Yo lo he hecho y sin ningún sentimiento de culpa. Busqué información sobre tratamientos estéticos comparando precios y servicios. Una amiga me recomendó liposucción financiada en Vigo y fue así como conocí una modalidad de la que no había oído hablar: la mini liposucción. Yo tengo ya una edad como se suele decir pero quiero seguir sintiéndome guapa: no por los demás sino por mí misma. Estoy felizmente casada, no se trata de eso. Pero cuando me miraba en el espejo ya no me gustaba como antes. 

En la clínica me hablaron de las opciones que tenía disponibles. Podía someterme a una liposucción completa o realizar liposucciones localizadas de forma que solo se interviene en determinadas partes del cuerpo. Para empezar, me pareció una idea interesante puesto que no me acababa de decidir por ninguna opción. Con la mini liposucción no solo trataría la zona de las axilas y la cara interior de los muslos, que eran las zonas que más quería modelar, sino que el precio sería más asequible. La liposucción financiada en Vigo me permitió no tener que esperar más tiempo para sentirme bien.

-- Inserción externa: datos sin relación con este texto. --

(** * ts_status_stats: flattening of status documents and partitioned storage

    A shallow embedding of [src/ts_status_stats/collector.py] and
    [src/ts_status_stats/config.py].

    - Python values that [json.loads] / [yaml.safe_load] produce are the
      inductive [value]; a source [dict] keeps its iteration order (a list
      of pairs), the dict that [_flatten_dict] builds is a [gmap].
    - [datetime.now()] is an explicit argument, one for each call.
    - The files under [base_location] are a finite map from path strings to
      data frames; [pd.DataFrame], [pd.concat], [read_parquet] and
      [to_parquet] are modelled on rows and column names. *)

From Stdlib Require Import ZArith NArith Ascii String List Lia Bool.
From Stdlib Require Import Floats.SpecFloat.
From Stdlib Require Import DecimalString DecimalFacts DecimalPos DecimalN.
From stdpp Require Import base option list gmap strings fin_maps.

Set Warnings "-register-all".
Local Open Scope string_scope.

(** ** Python values *)

Inductive value : Type :=
  | VNone
  | VBool (b : bool)
  | VInt (z : Z)
  | VFloat (f : spec_float)
  | VStr (s : string)
  | VList (l : list value)
  | VDict (d : list (string * value)).

(** [isinstance(v, (dict, list))] *)
Definition is_container (v : value) : bool :=
  match v with
  | VDict _ | VList _ => true
  | _ => false
  end.

(** Truth value of a [str]: non-empty. *)
Definition str_truthy (s : string) : bool :=
  match s with
  | EmptyString => false
  | String _ _ => true
  end.

(** [str(n)] for a non-negative [int]: its decimal numeral. *)
Definition str_N (n : N) : string :=
  NilEmpty.string_of_uint (N.to_uint n).

Definition str_nat (i : nat) : string := str_N (N.of_nat i).

(** [repeat "0"] *)
Fixpoint zeros (k : nat) : string :=
  match k with
  | O => ""
  | S k' => String "0" (zeros k')
  end.

(** The format specification [0wd] on a non-negative [int]: the decimal
    numeral, padded on the left with zeros up to [w] characters. *)
Definition zero_pad (w : nat) (n : N) : string :=
  zeros (w - String.length (str_N n)) ++ str_N n.

(** ** Exceptions *)

Inductive exn : Type :=
  | ValueError (msg : string)
  | TypeError (msg : string)
  | KeyError (key : string)
  | FileNotFoundError (msg : string)
  | FormatError.

Inductive result (A : Type) : Type :=
  | Ok (a : A)
  | Raise (e : exn).
Arguments Ok {A} a.
Arguments Raise {A} e.

(** An exception raised in [r] leaves the rest of the function unrun. *)
#[global] Instance result_bind : MBind result := λ A B k r,
  match r with
  | Ok a => k a
  | Raise e => Raise e
  end.

#[global] Instance result_fmap : FMap result := λ A B f r,
  match r with
  | Ok a => Ok (f a)
  | Raise e => Raise e
  end.

(** ** datetime *)

Record datetime : Type := mkDatetime {
  year : N; month : N; day : N;
  hour : N; minute : N; second : N; microsecond : N }.

(** The ranges of the fields of a [datetime] object. *)
Definition valid_datetime (t : datetime) : Prop :=
  (1 <= year t <= 9999)%N /\ (1 <= month t <= 12)%N /\ (1 <= day t <= 31)%N /\
  (hour t < 24)%N /\ (minute t < 60)%N /\ (second t < 60)%N /\
  (microsecond t < 1000000)%N.

(** [datetime.isoformat()] of a naive datetime:
    [YYYY-MM-DDTHH:MM:SS], followed by [.ffffff] when the microsecond is
    not zero. *)
Definition isoformat (t : datetime) : string :=
  zero_pad 4 (year t) ++ "-" ++ zero_pad 2 (month t) ++ "-" ++
  zero_pad 2 (day t) ++ "T" ++ zero_pad 2 (hour t) ++ ":" ++
  zero_pad 2 (minute t) ++ ":" ++ zero_pad 2 (second t) ++
  (if (microsecond t =? 0)%N then "" else "." ++ zero_pad 6 (microsecond t)).

(** [strftime("%Y%m%d")]. The year is written with four digits; for years
    below 1000, which a running clock does not give, the C library decides
    whether [%Y] is padded. *)
Definition strftime_Ymd (t : datetime) : string :=
  zero_pad 4 (year t) ++ zero_pad 2 (month t) ++ zero_pad 2 (day t).

(** ** pathlib (POSIX flavour) *)

(** A path is its root ([""], ["/"] or ["//"]) and its components. *)
Record path : Type := mkPath { root : string; parts : list string }.

(** Splits at every ["/"]; [cur] is the component being read. *)
Fixpoint split_slash (s cur : string) : list string :=
  match s with
  | EmptyString => [cur]
  | String c rest =>
      if Ascii.eqb c "/" then cur :: split_slash rest ""
      else split_slash rest (cur ++ String c "")
  end.

(** Two leading slashes, and only two, are kept as the root ["//"]. *)
Definition root_of (s : string) : string :=
  match s with
  | String "/" (String "/" (String "/" _)) => "/"
  | String "/" (String "/" _) => "//"
  | String "/" _ => "/"
  | _ => ""
  end.

(** Empty components and ["."] are dropped when a path is parsed. *)
Definition keep_part (p : string) : bool :=
  negb (String.eqb p "" || String.eqb p ".").

(** [Path(s)] *)
Definition Path (s : string) : path :=
  {| root := root_of s; parts := List.filter keep_part (split_slash s "") |}.

(** [p / s]: a segment with a root replaces what comes before it. *)
Definition joinpath (p : path) (s : string) : path :=
  let q := Path s in
  if str_truthy (root q) then q
  else {| root := root p; parts := parts p ++ parts q |}.

Fixpoint join_slash (l : list string) : string :=
  match l with
  | [] => ""
  | [x] => x
  | x :: rest => x ++ "/" ++ join_slash rest
  end.

(** [str(p)] *)
Definition path_str (p : path) : string :=
  match root p, parts p with
  | EmptyString, [] => "."
  | r, l => r ++ join_slash l
  end.

(** The directories that [p.mkdir(parents=True, exist_ok=True)] makes sure
    exist: [p] and its ancestors below the root. *)
Fixpoint ancestors_from (r : string) (pre l : list string) : list string :=
  match l with
  | [] => []
  | x :: rest =>
      path_str {| root := r; parts := pre ++ [x] |}
        :: ancestors_from r (pre ++ [x]) rest
  end.

Definition mkdir_parents (p : path) (dirs : gset string) : gset string :=
  list_to_set (ancestors_from (root p) [] (parts p)) ∪ dirs.

(** ** pandas and the files *)

(** A data frame: its column names and its rows, oldest first. A row maps a
    column to its cell; a column the row has no entry for is null there.
    The order of the columns is not modelled. *)
Record DataFrame : Type := mkDataFrame {
  columns : gset string;
  rows : list (gmap string value) }.

(** [pd.DataFrame(records)] on a list of dicts. *)
Definition pd_DataFrame (records : list (gmap string value)) : DataFrame :=
  {| columns := ⋃ (dom <$> records); rows := records |}.

(** [pd.concat([a, b], ignore_index=True)] *)
Definition pd_concat (a b : DataFrame) : DataFrame :=
  {| columns := columns a ∪ columns b; rows := rows a ++ rows b |}.


(** The directories and the parquet files, by path string. [to_parquet]
    stores a frame and [read_parquet] gives it back; failing reads and
    writes are not modelled. *)
Record filesystem : Type := mkFilesystem {
  dirs : gset string;
  tables : gmap string DataFrame }.

(** ** collector.py *)

Module collector.

Record TailscaleCollector : Type := mkCollector {
  base_location : path;
  file_name_format : string }.

(** [f"{parent_key}{sep}{k}" if parent_key else k] (line 69). *)
Definition dict_key (parent_key sep k : string) : string :=
  if str_truthy parent_key then parent_key ++ sep ++ k else k.

(** [f"{parent_key}_{i}" if parent_key else str(i)] (line 77). *)
Definition list_key (parent_key : string) (i : nat) : string :=
  if str_truthy parent_key then parent_key ++ "_" ++ str_nat i else str_nat i.

(** [items.update(other)]: the entries of [other] win. *)
Definition update (items other : gmap string value) : gmap string value :=
  other ∪ items.

(** [TailscaleCollector._flatten_dict] (lines 51-85). The two inner loops
    are the [for] loops over [obj.items()] and [enumerate(obj)], threading
    the dict [items]. *)
Fixpoint flatten_dict (obj : value) (parent_key sep : string)
  : gmap string value :=
  match obj with
  | VDict d =>
      (fix loop (kvs : list (string * value)) (items : gmap string value) :=
         match kvs with
         | [] => items
         | (k, v) :: rest =>
             let new_key := dict_key parent_key sep k in
             loop rest
               (match v with
                | VDict _ | VList _ => update items (flatten_dict v new_key sep)
                | _ => <[new_key := v]> items
                end)
         end) d ∅
  | VList l =>
      (fix loop (i : nat) (elems : list value) (items : gmap string value) :=
         match elems with
         | [] => items
         | item :: rest =>
             let new_key := list_key parent_key i in
             loop (S i) rest
               (match item with
                | VDict _ | VList _ =>
                    update items (flatten_dict item new_key sep)
                | _ => <[new_key := item]> items
                end)
         end) 0%nat l ∅
  | _ => {[ parent_key := obj ]}
  end.

(** The default arguments [parent_key=""] and [sep="_"]. *)
Definition flatten (obj : value) : gmap string value :=
  flatten_dict obj "" "_".

(** *** The loops, one iteration at a time *)

(** The body shared by the two loops (lines 70-73 and 78-81): what one child
    [v] under the key [new_key] does to [items]. *)
Definition flatten_item (sep : string) (items : gmap string value)
    (child : string * value) : gmap string value :=
  if is_container child.2
  then update items (flatten_dict child.2 child.1 sep)
  else <[child.1 := child.2]> items.

Definition flatten_children (sep : string) (children : list (string * value))
    (items : gmap string value) : gmap string value :=
  foldl (flatten_item sep) items children.

(** The children of a mapping node with their keys, in iteration order. *)
Definition dict_children (parent_key sep : string)
    (d : list (string * value)) : list (string * value) :=
  (λ kv, (dict_key parent_key sep kv.1, kv.2)) <$> d.

(** The children of a sequence node with their keys; [i] is the index of
    the first element. *)
Fixpoint list_children (parent_key : string) (i : nat) (l : list value)
  : list (string * value) :=
  match l with
  | [] => []
  | item :: rest => (list_key parent_key i, item) :: list_children parent_key (S i) rest
  end.

(** *** Bounded recursion *)

(** The nesting depth of a document. *)
Fixpoint height (v : value) : nat :=
  match v with
  | VDict d => S (foldr (λ kv m, Nat.max (height kv.2) m) 0%nat d)
  | VList l => S (foldr (λ x m, Nat.max (height x) m) 0%nat l)
  | _ => 0%nat
  end.

Section bounded.
(** The recursive call, which may fail for want of stack. *)
Variable rec : value → string → string → option (gmap string value).
Variables parent_key sep : string.

Definition step_fuel (new_key : string) (v : value)
    (items : gmap string value) : option (gmap string value) :=
  match v with
  | VDict _ | VList _ => update items <$> rec v new_key sep
  | _ => Some (<[new_key := v]> items)
  end.

Fixpoint dict_loop_fuel (kvs : list (string * value))
    (items : gmap string value) : option (gmap string value) :=
  match kvs with
  | [] => Some items
  | (k, v) :: rest =>
      step_fuel (dict_key parent_key sep k) v items ≫= dict_loop_fuel rest
  end.

Fixpoint list_loop_fuel (i : nat) (elems : list value)
    (items : gmap string value) : option (gmap string value) :=
  match elems with
  | [] => Some items
  | item :: rest =>
      step_fuel (list_key parent_key i) item items ≫= list_loop_fuel (S i) rest
  end.
End bounded.
Variables (cfg : RunConfig) (raw : Z -> Z).

Lemma foldl_loop_body (l : list Z) : forall done,
  foldl (loop_body cfg raw) done l = done ++ flat_map (iteration cfg raw) l.
Proof.
  induction l as [| i l IH]; intros done; simpl.
  - by rewrite app_nil_r.
  - rewrite IH. unfold loop_body. by rewrite <- app_assoc.
Qed.

(** The loop's events are those of its iterations, in order. *)
Lemma dispatch_iterations :
  dispatch cfg raw = flat_map (iteration cfg raw) (range (request_count cfg)).
Proof. unfold dispatch. by rewrite foldl_loop_body. Qed.

Lemma progress_update_no_submit (total i : Z) :
  List.filter is_submit (progress_update total i) = [].
Proof.
  unfold progress_update.
  destruct ((i + 1) mod 10000 =? 0); [reflexivity |].
  destruct (((i + 1) mod 1000 =? 0) || (i + 1 =? total)); reflexivity.
Qed.

Lemma submits_of_iterations (l : list Z) :
  List.filter is_submit (flat_map (iteration cfg raw) l)
    = map (fun i => Submit (target_url (target_base_url cfg)
                                       (randint 0 255 (raw i)))) l.
Proof.
  induction l as [| i l IH]; [reflexivity |].
  cbn [flat_map map]. rewrite List.filter_app, IH.
  unfold iteration. cbn [List.filter is_submit].
  by rewrite progress_update_no_submit.
Qed.

(** One coroutine is created per task of the run. *)
Lemma dispatch_submits_length :
  length (List.filter is_submit (dispatch cfg raw))
    = length (range (request_count cfg)).
Proof.
  rewrite dispatch_iterations, submits_of_iterations. apply length_map.
Qed.

End Dispatch.

Lemma randint_range (a b r : Z) : a <= b -> a <= randint a b r <= b.
Proof.
  intros Hab. unfold randint.
  pose proof (Z.mod_pos_bound r (b - a + 1) ltac:(lia)). lia.
Qed.

Lemma target_urls_NoDup (base : string) :
  NoDup (map (target_url base) (range 256)).
Proof.
  unfold target_url, range.
  rewrite <- (map_map format_02X
    (fun h => (rstrip "/"%char base ++ "/evidence/" ++ h)%string)).
  assert (Inj (=) (=) (fun h => (rstrip "/"%char base ++ "/evidence/" ++ h)%string))
    as Hinj by (intros h1 h2 H; by do 2 apply string_app_inj in H).
  apply (NoDup_fmap_2 _ _ format_02X_bytes_NoDup).
Qed.

Lemma multiple_of_10000_1000 (k : Z) : k mod 10000 = 0 -> k mod 1000 = 0.
Proof.
  intros H. apply Z.mod_divide in H; [| lia]. destruct H as [q ->].
  replace (q * 10000) with (q * 10 * 1000) by lia. by apply Z.mod_mul.
Qed.

Lemma shows_progress_update (total i : Z) :
  shows_progress total (i + 1) (progress_update total i) = true
  <-> (i + 1) mod 1000 = 0 \/ i + 1 = total.
Proof.
  unfold progress_update.
  destruct ((i + 1) mod 10000 =? 0) eqn:H10k.
  - apply Z.eqb_eq in H10k. cbn [shows_progress existsb].
    rewrite prefix_append. cbn [orb].
    split; [| done]. intros _. left. by apply multiple_of_10000_1000.
  - destruct (((i + 1) mod 1000 =? 0) || (i + 1 =? total)) eqn:Hor.
    + cbn [shows_progress existsb]. rewrite prefix_refl. cbn [orb].
      split; [intros _ | done].
      apply orb_true_iff in Hor as [H | H]; apply Z.eqb_eq in H; auto.
    + cbn [shows_progress existsb].
      apply orb_false_iff in Hor as [H1 H2].
      apply Z.eqb_neq in H1, H2. split; [done | tauto].
Qed.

Seguro que habrás oído muchas veces eso de que la cirugía estética no hace milagros… pero si das con una buena clínica y un buen cirujano, casi será algo milagroso. Un mes después de las mini liposucciones me miré en el espejo y me volví a sentir feliz. Sigo siendo la misma, pero todo el mundo me ve con otra cara: más sonriente, en definitiva.